> _Assignment_
Your task is to repeat the data exactly, every line of it.

(Saved data entries)
Lemma language_writes_nil_iff (store : list (MigrationData CodeActionsOnSave))
    (l : list (string * nat)) :
  flat_map (language_writes store) l = [] <-> needsUpdate_languages l store = false.
Proof.
  induction l as [| [lang r] l IH]; simpl; [done |].
  unfold language_writes at 1. simpl.
  destruct (store !! r) as [d |]; simpl; [| done].
  destruct (MigrationData_needsUpdate d) eqn:Hd.
  - split; [| done]. intros H. apply app_eq_nil in H as [H _].
    apply family_writes_nil_iff in H. congruence.
  - rewrite family_writes_nil by done. done.
Qed.

Lemma planned_writes_nil_iff (m : Migration) (store : list (MigrationData CodeActionsOnSave)) :
  planned_writes m store = [] <-> needsUpdate m store = false.
Proof.
  unfold planned_writes, needsUpdate.
  rewrite !app_nil, !family_writes_nil_iff, language_writes_nil_iff.
  destruct (MigrationData_needsUpdate (autoFixOnSave m)),
    (MigrationData_needsUpdate (validate m)),
    (MigrationData_needsUpdate (codeActionOnSave m)),
    (MigrationData_needsUpdate (workingDirectories m)); simpl; intuition congruence.
Qed.

Section MoreUpdateFacts.

Context {World : Type}.
Variable config_update : Write -> World -> option World.

(** What a sequence of awaited writes comes to: all are applied, or the
    run stops at the first rejected one with the earlier ones applied. *)
Lemma run_writes_outcome (ws : list Write) (r : Run World) :
  raised r = false ->
  let res := run_writes config_update ws r in
  (raised res = false
   ∧ apply_writes config_update ws (world r) = Some (world res)
   ∧ trace res = trace r ++ map Ev_update ws)
  ∨ (raised res = true
     ∧ ∃ before wr rest w',
         ws = before ++ wr :: rest
         ∧ apply_writes config_update before (world r) = Some w'
         ∧ config_update wr w' = None
         ∧ world res = w'
         ∧ trace res = trace r ++ map Ev_update (before ++ [wr])).
Proof.
  revert r. induction ws as [| w ws IH]; intros r Hr; cbv zeta.
  { left. simpl. by rewrite app_nil_r. }
  rewrite run_writes_cons.
  destruct (config_update w (world r)) as [world' |] eqn:Hw.
  - assert (world (await_update config_update w r) = world'
            ∧ trace (await_update config_update w r) = trace r ++ [Ev_update w]
            ∧ raised (await_update config_update w r) = false) as (Hw1 & Ht1 & Hr1).
    { unfold await_update. by rewrite Hr, Hw. }
    destruct (IH (await_update config_update w r) Hr1)
      as [(Hok & Happ & Htr) | (Hko & before & wr & rest & w' & -> & Happ & Hrej & Hworld & Htr)];
      rewrite Hw1 in Happ; rewrite Ht1 in Htr.
    + left. split; [done |]. cbn [apply_writes]. rewrite Hw. split; [done |].
      rewrite Htr. cbn [map]. by rewrite <- app_assoc.
    + right. split; [done |].
      exists (w :: before), wr, rest, w'. cbn [apply_writes]. rewrite Hw.
      repeat split; try done. rewrite Htr. cbn [map app]. by rewrite <- app_assoc.
  - assert (await_update config_update w r
            = {| world := world r; trace := trace r ++ [Ev_update w]; raised := true |}) as Hstep.
    { unfold await_update. by rewrite Hr, Hw. }
    right. rewrite run_writes_raised by (by rewrite Hstep). rewrite Hstep. simpl.
    split; [done |]. exists [], w, ws, (world r). by simpl.
Qed.

Lemma update_outcome (m : Migration) (store : list (MigrationData CodeActionsOnSave))
    (w : World) :
  let r := (update config_update m store w).2 in
  (raised r = false
   ∧ writes_of (trace r) = planned_writes m store
   ∧ apply_writes config_update (planned_writes m store) w = Some (world r))
  ∨ (raised r = true
     ∧ ∃ before wr rest w',
         planned_writes m store = before ++ wr :: rest
         ∧ writes_of (trace r) = before ++ [wr]
         ∧ apply_writes config_update before w = Some w'
         ∧ config_update wr w' = None
         ∧ world r = w').
Proof.
  cbv zeta. unfold update.
  destruct (update_finally_spec m (update_try config_update m store
    {| world := w; trace := []; raised := false |})) as (Hworld & Hraised & _ & Htrace).
  rewrite Hworld, Hraised, Htrace, update_try_run.
  assert (∀ tr, writes_of (tr ++ match didChangeConfiguration m with
                                 | Some func => [Ev_didChangeConfiguration func]
                                 | None => []
                                 end) = writes_of tr) as Hfin.
  { intros tr. rewrite writes_of_app. destruct (didChangeConfiguration m); simpl;
      by rewrite app_nil_r. }
  rewrite Hfin.
  destruct (run_writes_outcome (planned_writes m store)
              {| world := w; trace := []; raised := false |} eq_refl)
    as [(Hok & Happ & Htr) | (Hko & before & wr & rest & w' & Hpl & Happ & Hrej & Hw & Htr)].
  - left. rewrite Htr. simpl. by rewrite writes_of_updates.
  - right. split; [done |]. exists before, wr, rest, w'.
    rewrite Htr. simpl. by rewrite writes_of_updates.
Qed.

> _Result_
Lemma language_writes_nil_iff (store : list (MigrationData CodeActionsOnSave))
    (l : list (string * nat)) :
  flat_map (language_writes store) l = [] <-> needsUpdate_languages l store = false.
Proof.
  induction l as [| [lang r] l IH]; simpl; [done |].
  unfold language_writes at 1. simpl.
  destruct (store !! r) as [d |]; simpl; [| done].
  destruct (MigrationData_needsUpdate d) eqn:Hd.
  - split; [| done]. intros H. apply app_eq_nil in H as [H _].
    apply family_writes_nil_iff in H. congruence.
  - rewrite family_writes_nil by done. done.
Qed.

Lemma planned_writes_nil_iff (m : Migration) (store : list (MigrationData CodeActionsOnSave)) :
  planned_writes m store = [] <-> needsUpdate m store = false.
Proof.
  unfold planned_writes, needsUpdate.
  rewrite !app_nil, !family_writes_nil_iff, language_writes_nil_iff.
  destruct (MigrationData_needsUpdate (autoFixOnSave m)),
    (MigrationData_needsUpdate (validate m)),
    (MigrationData_needsUpdate (codeActionOnSave m)),
    (MigrationData_needsUpdate (workingDirectories m)); simpl; intuition congruence.
Qed.

Section MoreUpdateFacts.

Context {World : Type}.
Variable config_update : Write -> World -> option World.

(** What a sequence of awaited writes comes to: all are applied, or the
    run stops at the first rejected one with the earlier ones applied. *)
Lemma run_writes_outcome (ws : list Write) (r : Run World) :
  raised r = false ->
  let res := run_writes config_update ws r in
  (raised res = false
   ∧ apply_writes config_update ws (world r) = Some (world res)
   ∧ trace res = trace r ++ map Ev_update ws)
  ∨ (raised res = true
     ∧ ∃ before wr rest w',
         ws = before ++ wr :: rest
         ∧ apply_writes config_update before (world r) = Some w'
         ∧ config_update wr w' = None
         ∧ world res = w'
         ∧ trace res = trace r ++ map Ev_update (before ++ [wr])).
Proof.
  revert r. induction ws as [| w ws IH]; intros r Hr; cbv zeta.
  { left. simpl. by rewrite app_nil_r. }
  rewrite run_writes_cons.
  destruct (config_update w (world r)) as [world' |] eqn:Hw.
  - assert (world (await_update config_update w r) = world'
            ∧ trace (await_update config_update w r) = trace r ++ [Ev_update w]
            ∧ raised (await_update config_update w r) = false) as (Hw1 & Ht1 & Hr1).
    { unfold await_update. by rewrite Hr, Hw. }
    destruct (IH (await_update config_update w r) Hr1)
      as [(Hok & Happ & Htr) | (Hko & before & wr & rest & w' & -> & Happ & Hrej & Hworld & Htr)];
      rewrite Hw1 in Happ; rewrite Ht1 in Htr.
    + left. split; [done |]. cbn [apply_writes]. rewrite Hw. split; [done |].
      rewrite Htr. cbn [map]. by rewrite <- app_assoc.
    + right. split; [done |].
      exists (w :: before), wr, rest, w'. cbn [apply_writes]. rewrite Hw.
      repeat split; try done. rewrite Htr. cbn [map app]. by rewrite <- app_assoc.
  - assert (await_update config_update w r
            = {| world := world r; trace := trace r ++ [Ev_update w]; raised := true |}) as Hstep.
    { unfold await_update. by rewrite Hr, Hw. }
    right. rewrite run_writes_raised by (by rewrite Hstep). rewrite Hstep. simpl.
    split; [done |]. exists [], w, ws, (world r). by simpl.
Qed.

Lemma update_outcome (m : Migration) (store : list (MigrationData CodeActionsOnSave))
    (w : World) :
  let r := (update config_update m store w).2 in
  (raised r = false
   ∧ writes_of (trace r) = planned_writes m store
   ∧ apply_writes config_update (planned_writes m store) w = Some (world r))
  ∨ (raised r = true
     ∧ ∃ before wr rest w',
         planned_writes m store = before ++ wr :: rest
         ∧ writes_of (trace r) = before ++ [wr]
         ∧ apply_writes config_update before w = Some w'
         ∧ config_update wr w' = None
         ∧ world r = w').
Proof.
  cbv zeta. unfold update.
  destruct (update_finally_spec m (update_try config_update m store
    {| world := w; trace := []; raised := false |})) as (Hworld & Hraised & _ & Htrace).
  rewrite Hworld, Hraised, Htrace, update_try_run.
  assert (∀ tr, writes_of (tr ++ match didChangeConfiguration m with
                                 | Some func => [Ev_didChangeConfiguration func]
                                 | None => []
                                 end) = writes_of tr) as Hfin.
  { intros tr. rewrite writes_of_app. destruct (didChangeConfiguration m); simpl;
      by rewrite app_nil_r. }
  rewrite Hfin.
  destruct (run_writes_outcome (planned_writes m store)
              {| world := w; trace := []; raised := false |} eq_refl)
    as [(Hok & Happ & Htr) | (Hko & before & wr & rest & w' & Hpl & Happ & Hrej & Hw & Htr)].
  - left. rewrite Htr. simpl. by rewrite writes_of_updates.
  - right. split; [done |]. exists before, wr, rest, w'.
    rewrite Htr. simpl. by rewrite writes_of_updates.
Qed.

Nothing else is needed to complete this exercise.